Problem: Let $h: \mathbb{R}^2 \to \mathbb{R}$ be continuous and differentiable with respect to its second variable, define $u(t)= \displaystyle \int_0^t h(s,t)ds, \ t \in \mathbb{R}$
In an exercise before I already had to show that the above function is differentiable, meaning with respect to $x$ and $y$ by defining the function $f(x,y)= \int_0^x h(s,y)ds$
Now I am supposed to compute $u'(t)$ and I struggle still a lot with the multivariable chain rule.
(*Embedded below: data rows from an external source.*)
Lemma expand_correct z0 B0 L0 p0 o0 z p low high B L :
  merging z0 B0 L0 p0 o0 z p high B L -> 0 <= low <= high ->
  exists z' B' L', expand (p - mem_map_base_pfn z) low high z = Some (p - mem_map_base_pfn z, z') /\
    merging z0 B0 L0 p0 o0 z' p low B' L'.
Proof.
  intros Hmg Hlow. unfold expand. rewrite shiftl_1 by lia. set (i := p - mem_map_base_pfn z).
  edestruct (iter_rule
    (fun s => exists z' h B' L', s = (z', h, 2 ^ h) /\ low <= h /\ i = p - mem_map_base_pfn z' /\ merging z0 B0 L0 p0 o0 z' p h B' L')
    (fun z' => exists B' L', merging z0 B0 L0 p0 o0 z' p low B' L')
    (fun s => Z.to_nat s.1.2) (expand_round i low)) with (fuel := order_fuel) (s := (z, high, 2 ^ high))
    as (r & -> & B' & L' & Hpost).
  - intros s (z' & h & B' & L' & -> & Hh & Hi & Hm). unfold expand_round. destruct (Z.ltb_spec low h).
    + left. rewrite Z.shiftr_div_pow2 by lia. replace (2 ^ h / 2 ^ 1) with (2 ^ (h - 1)).
      2:{ apply Z.pow_sub_r; lia. }
      replace h with (h - 1 + 1) in Hm by lia.
      destruct (expand_put _ _ _ _ _ _ _ _ _ _ Hm ltac:(lia)) as (z2 & L2 & E & Eb & Hm2). rewrite Hi, E. cbn [mbind option_bind].
      eexists. split; [done|]. split; [|cbn [fst snd]; lia]. exists z2, (h - 1), (<[p + 2 ^ (h - 1) := h - 1]> B'), L2.
      split_and!; [done|lia|congruence|done].
    + right. exists z'. split; [done|]. exists B', L'. by replace low with h by lia.
  - exists z, high, B, L. split_and!; [done|lia|done|done].
  - cbn [fst snd]. destruct (mg_block _ _ _ _ _ _ _ _ _ _ Hmg). unfold MAX_ORDER, order_fuel in *. lia.
  - cbn [mbind option_bind]. by exists r, B', L'.
Qed.

(** *** Allocating *)

(** An aligned run of [2^o] free page frames. *)
Definition free_run (F : gset Z) (p o : Z) : Prop := (2 ^ o | p) /\ blk p o ⊆ F.

Lemma free_run_block z B L F p o :
  zone_inv z B L -> (forall x, x ∈ F <-> free_in B x) -> 0 <= o < MAX_ORDER -> free_run F p o ->
  exists q r, B !! q = Some r /\ o <= r.
Proof.
  intros Hz HF Ho [Hal Hsub]. destruct (free_run_in_block _ _ B o p (zi_blocks _ _ _ Hz) Ho Hal) as (q & r & ? & ? & _).
  - intros x Hx. by apply HF, Hsub, elem_of_blk.
  - by exists q, r.
Qed.

Definition alloc_post z F L o (res : option Z * zone S) : Prop :=
  match res with
  | (None, z') => z' = z /\ forall p, ~ free_run F p o
  | (Some i, z') =>
      let p := mem_map_base_pfn z + i in
      block_ok (mem_map_base_pfn z) (max_mapnr z) p o /\ free_run F p o /\
      exists L', zone_free z' (F ∖ blk p o) L' /\ same_partials L L' /\ frame z z' (fun x => x ∈ F)
  end.
Lemma serve_free base len F0 L0 z F A L i :
  service_ok base len F0 L0 z F A L -> (forall x, x ∈ F0 -> ~ on_partial L0 (x - base)) ->
  exists z' A' F' L', serve (z, A) (Free i) = Some (z', A') /\ service_ok base len F0 L0 z' F' A' L'.
Proof.
  intros Hsv Hpart. pose proof Hsv as [<- <- HF Hs Hb Ha Hsp Hex]. unfold serve.
  destruct (A !! i) as [o|] eqn:HA; [|by exists z, A, F, L].
  set (p := mem_map_base_pfn z + i) in *.
  destruct (free_pages_correct z F L i o HF (Hb _ _ HA)) as (z' & L' & -> & HF' & Hs' & Hfr).
  - intros x Hx%elem_of_blk Hx'. apply (Hex x Hx'). by exists i, o.
  - intros x Hx%elem_of_blk. rewrite (same_partials_on L0) by done. apply Hpart, Hsp. right. by exists i, o.
  - fold p in HF'. pose proof (fr_base _ _ _ Hfr) as Eb. cbn [mbind option_bind].
    exists z', (delete i A), (F ∪ blk p o), L'. split; [done|].
    assert (Hh : forall x, held z' (delete i A) x <-> held z A x /\ ~ inblk p o x).
    { intros x. unfold held. rewrite Eb. split.
      - intros (j & r & [Hne Hj]%lookup_delete_Some & Hx). split; [by exists j, r|]. intros Hx'. apply Hne. by eapply Ha.
      - intros [(j & r & Hj & Hx) Hn]. exists j, r. split; [|done]. apply lookup_delete_Some. split; [|done].
        intros ->. simplify_eq. done. }
    split; try done.
    + apply Hfr.
    + by eapply same_partials_trans.
    + intros j r [_ Hj]%lookup_delete_Some. by apply Hb.
    + intros j1 r1 j2 r2 x [_ Hj1]%lookup_delete_Some [_ Hj2]%lookup_delete_Some. by eapply Ha.
    + intros x. rewrite Hh, Hsp, elem_of_union, elem_of_blk.
      assert (inblk p o x -> held z A x) by (intros; by exists i, o).
      destruct (decide (p <= x < p + 2 ^ o)); unfold inblk in *; tauto.
    + intros x Hx. rewrite Hh. rewrite elem_of_union, elem_of_blk in Hx. specialize (Hex x). tauto.
Qed.

Definition request_ok (r : request) : Prop := match r with Alloc o => 0 <= o | Free _ => True end.

Lemma serve_all_correct base len F0 L0 rs : forall z F A L,
  service_ok base len F0 L0 z F A L -> (forall x, x ∈ F0 -> ~ on_partial L0 (x - base)) -> Forall request_ok rs ->
  exists z' A' F' L', serve_all (z, A) rs = Some (z', A') /\ service_ok base len F0 L0 z' F' A' L'.
Proof.
  unfold serve_all. induction rs as [|r rs IH]; intros z F A L Hsv Hp Hr; cbn [foldl]; [by exists z, A, F, L|].
  apply Forall_cons in Hr as [Hr Hrs].
  assert (exists z' A' F' L', serve (z, A) r = Some (z', A') /\ service_ok base len F0 L0 z' F' A' L')
    as (z' & A' & F' & L' & E & Hsv') by (destruct r; [by eapply serve_alloc|by eapply serve_free]).
  cbn [mbind option_bind]. rewrite E. by eapply IH.
Qed.

Lemma service_start z F L : zone_free z F L -> service_ok (mem_map_base_pfn z) (max_mapnr z) F L z F ∅ L.
Proof. intros HF. by split; try done; unfold held; set_solver. Qed.

Lemma zone_free_partial z F L x : zone_free z F L -> x ∈ F -> ~ on_partial L (x - mem_map_base_pfn z).
Proof. intros (B & Hz & HF & _) Hx. by apply Hz, HF. Qed.

End service.

(** ** Handing memory over *)

Section ranges.
Context {S : Type} `{!ListStore node S, !ListStoreLaws node S}.
Implicit Types (z : zone S) (F : gset Z) (L : gmap node (list node)) (ranges : list (Z * Z)).

(** Hand the byte ranges over, one after the other. *)
Definition hand_over ranges z : option (zone S) :=
  foldl (fun o r => let* z := o in __free_memory_core r.1 r.2 z) (Some z) ranges.

Definition range_ok (r : Z * Z) : Prop := 0 <= r.1 /\ r.1 + PAGE_SIZE - 1 < 2 ^ 64 /\ 0 <= r.2 < 2 ^ 64.

Definition separate (r1 r2 : Z * Z) : Prop := r1.2 <= r2.1 \/ r2.2 <= r1.1.

(** Page frame [x] lies wholly inside a range. *)
Definition inside (r : Z * Z) (x : Z) : Prop := r.1 <= x * PAGE_SIZE /\ (x + 1) * PAGE_SIZE <= r.2.

Definition handed_over ranges (x : Z) : Prop := exists r, r ∈ ranges /\ inside r x.

Lemma handed_over_cons r ranges x : handed_over (r :: ranges) x <-> inside r x \/ handed_over ranges x.
Proof. unfold handed_over. set_solver. Qed.

Lemma core_pages z start finish x :
  x ∈ rng (core_first z start) (core_limit z finish) <->
  inside (start, finish) x /\ mem_map_base_pfn z <= x < mem_map_base_pfn z + max_mapnr z.
Proof.
  rewrite elem_of_rng. unfold core_first, core_limit, inside. cbn [fst snd]. change PAGE_SIZE with 4096.
  pose proof (Z.div_mod (start + 4096 - 1) 4096). pose proof (Z.mod_pos_bound (start + 4096 - 1) 4096).
  pose proof (Z.div_mod finish 4096). pose proof (Z.mod_pos_bound finish 4096). lia.
Qed.

Lemma separate_inside r1 r2 x : separate r1 r2 -> inside r1 x -> ~ inside r2 x.
Proof. unfold separate, inside. change PAGE_SIZE with 4096. lia. Qed.

Lemma empties_not_partial (L : gmap node (list node)) i : empties L -> ~ on_partial L i.
Proof. intros He (c & l & Hl & Hx). destruct (He _ _ Hl) as [-> _]. by apply not_elem_of_nil in Hx. Qed.

(** The frames free afterwards are those free before and those handed over. *)
Lemma hand_over_correct ranges : Forall range_ok ranges -> ForallOrdPairs separate ranges -> forall z F L,
  zone_free z F L -> (forall i, ~ on_partial L i) -> (forall x, x ∈ F -> ~ handed_over ranges x) ->
  exists z' F' L', hand_over ranges z = Some z' /\ zone_free z' F' L' /\
    mem_map_base_pfn z' = mem_map_base_pfn z /\ max_mapnr z' = max_mapnr z /\
    forall x, x ∈ F' <-> x ∈ F \/
      handed_over ranges x /\ mem_map_base_pfn z <= x < mem_map_base_pfn z + max_mapnr z.
Proof.
  unfold hand_over. intros Hok Hsep. induction Hsep as [|[s f] ranges Hhd Hsep IH]; intros z F L HF Hp Hd; cbn [foldl].
  { exists z, F, L. split_and!; try done. unfold handed_over. set_solver. }
  apply Forall_cons in Hok as [(? & ? & ?) Hok]. cbn [fst snd mbind option_bind] in *.
  setoid_rewrite handed_over_cons in Hd. setoid_rewrite handed_over_cons.
  destruct (free_memory_core_correct z F L s f HF) as (z1 & L1 & -> & HF1 & Hs1 & Hfr); try done.
  { intros x Hx%core_pages HxF. apply (Hd x HxF). tauto. }
  pose proof (fr_base _ _ _ Hfr) as Eb. pose proof (fr_max _ _ _ Hfr) as Em.
  destruct (IH Hok z1 _ L1 HF1) as (z' & F' & L' & E & HF' & Eb' & Em' & Hx').
  - intros i. by rewrite (same_partials_on L) by done.
  - intros x Hx (r & Hr & Hin). apply elem_of_union in Hx as [Hx|[Hx _]%core_pages].
    + apply (Hd x Hx). right. by exists r.
    + rewrite Forall_forall in Hhd. by apply (separate_inside _ _ x (Hhd _ Hr)).
  - exists z', F', L'. split_and!; [done|done|congruence|congruence|].
    intros x. rewrite Hx', elem_of_union, core_pages, Eb, Em. tauto.
Qed.

(** What the invariant says of one free list. *)
Lemma free_lists_maximal z F L o :
  zone_free z F L -> 0 <= o < MAX_ORDER ->
  exists l, L !! FreeList o = Some l /\ nr_free z !! o = Some (Z.of_nat (length l)) /\ NoDup l /\
    forall x, x ∈ l <-> exists i, x = Lru i /\ maximal_run F (mem_map_base_pfn z + i) o.
Proof.
  intros HF Ho. pose proof HF as (B & Hz & _). destruct (zi_area _ _ _ Hz o Ho) as (l & Hl & Hn & Hm).
  pose proof (ls_rep_NoDup _ _ _ _ (zi_rep _ _ _ Hz) Hl) as [_ Hnd]%NoDup_cons.
  assert (Hcan := fun i => free_list_canonical z F L o l i HF Ho Hl). exists l. split_and!; try done. intros x. split.
  - intros Hx. pose proof Hx as (i & -> & _)%Hm. exists i. by rewrite <- Hcan.
  - intros (i & -> & Hi). by apply Hcan.
Qed.

End ranges.

(** ** The properties *)

Section properties.
Context {S : Type} `{!ListStore node S, !ListStoreLaws node S}.
Implicit Types (z : zone S) (F : gset Z) (L : gmap node (list node)).

(** C15. [alloc_pages] is total.  It returns NULL, changing nothing, exactly
    when the order is out of range or no aligned run of [2^order] free page
    frames exists; otherwise it returns the first page of such a run, the
    run and nothing else stops being free, the page is not marked free, and
    no descriptor of a page in use is touched. *)
Theorem alloc_pages_spec z F L o :
  zone_free z F L -> 0 <= o ->
  exists r z', alloc_pages o z = Some (r, z') /\
    match r with
    | None => z' = z /\ (MAX_ORDER <= o \/ forall p, ~ free_run F p o)
    | Some i =>
        let p := mem_map_base_pfn z + i in
        o < MAX_ORDER /\ 0 <= i /\ i + 2 ^ o <= max_mapnr z /\ free_run F p o /\
        (exists pg, mem_map z' !! i = Some pg /\ has_flag PAGE_BUDDY pg = false) /\
        exists L', zone_free z' (F ∖ blk p o) L' /\ same_partials L L' /\ frame z z' (fun x => x ∈ F)
    end.
Proof.
  intros HF Ho. destruct (Z.le_gt_cases MAX_ORDER o) as [Hbig|Hlt].
  - exists None, z. unfold alloc_pages. rewrite (proj2 (Z.leb_le _ _) Hbig). split; [done|]. split; [done|by left].
  - destruct (alloc_pages_correct z F L o HF ltac:(lia)) as ([[i|] z'] & E & Hpost).
    + exists (Some i), z'. split; [done|]. destruct Hpost as ([] & Hrun & L' & HF' & Hs & Hfr). cbn.
      pose proof (pow2_pos o Ho). split_and!; [done|lia|lia|done| |by exists L'].
      pose proof HF' as (B & Hz & HB & _). pose proof (fr_base _ _ _ Hfr) as Eb. pose proof (fr_max _ _ _ Hfr) as Em.
      destruct (proj2 (zi_dom _ _ _ Hz i)) as [pg Hpg]; [lia|]. exists pg. split; [done|].
      pose proof (zi_page _ _ _ Hz _ _ Hpg) as Hp. unfold page_ok in Hp. rewrite Eb in Hp.
      destruct (B !! _) as [r|] eqn:Er; [exfalso|done].
      assert (Hin : mem_map_base_pfn z + i ∈ F ∖ blk (mem_map_base_pfn z + i) o).
      { apply HB. exists (mem_map_base_pfn z + i), r. split; [done|]. apply inblk_start.
        destruct (bk_ok _ _ _ (zi_blocks _ _ _ Hz) _ _ Er). lia. }
      apply elem_of_difference in Hin as [_ []]. apply elem_of_blk. by apply inblk_start.
    + destruct Hpost as [-> Hno]. exists None, z. split; [done|]. split; [done|by right].
Qed.

(** C16. [__free_pages] of an aligned block in range, none of whose page
    frames is free or on a slab list, makes exactly its frames free, keeps
    the invariant (so buddies are merged as far as they can be) and adds
    [2^order] to the count of free pages. *)
Theorem free_pages_spec z F L i o :
  let p := mem_map_base_pfn z + i in
  zone_free z F L -> 0 <= o < MAX_ORDER -> (2 ^ o | p) -> 0 <= i -> i + 2 ^ o <= max_mapnr z ->
  blk p o ## F -> (forall x, x ∈ blk p o -> ~ on_partial L (x - mem_map_base_pfn z)) ->
  exists z' L', __free_pages i o z = Some z' /\ zone_free z' (F ∪ blk p o) L' /\
    nr_free_pages z' = nr_free_pages z + 2 ^ o /\ same_partials L L' /\ frame z z' (fun x => x ∈ F ∪ blk p o).
Proof.
  intros p HF Ho Hal Hlo Hhi Hd Hp.
  destruct (free_pages_correct z F L i o HF) as (z' & L' & E & HF' & Hs & Hfr); [split; (done || lia)|done|done|].
  exists z', L'. split; [done|]. split; [done|]. split; [|done]. unfold nr_free_pages.
  destruct HF as (B & _ & _ & ->). destruct HF' as (B' & _ & _ & ->).
  rewrite size_union by done. rewrite Nat2Z.inj_add, size_blk; [done|lia].
Qed.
Theorem (Multivariable Chainrule): Let $f : \Omega \subset \mathbb{R}^n \to \mathbb{R}^m $ and $g: U \subset \mathbb{R}^m \to \mathbb{R}^l$ be differentiable functions. The composition $g \circ f$ is differentiable with derivative $$d(g \circ f ) (x) = dg(f(x)) \cdot df(x) $$
I know that the dot "$\cdot$" in the theorem actually stand for Matrix multiplication, which makes intuitive sense to me since we're working in $\mathbb{R}^n$. However I can't really grasp the context yet.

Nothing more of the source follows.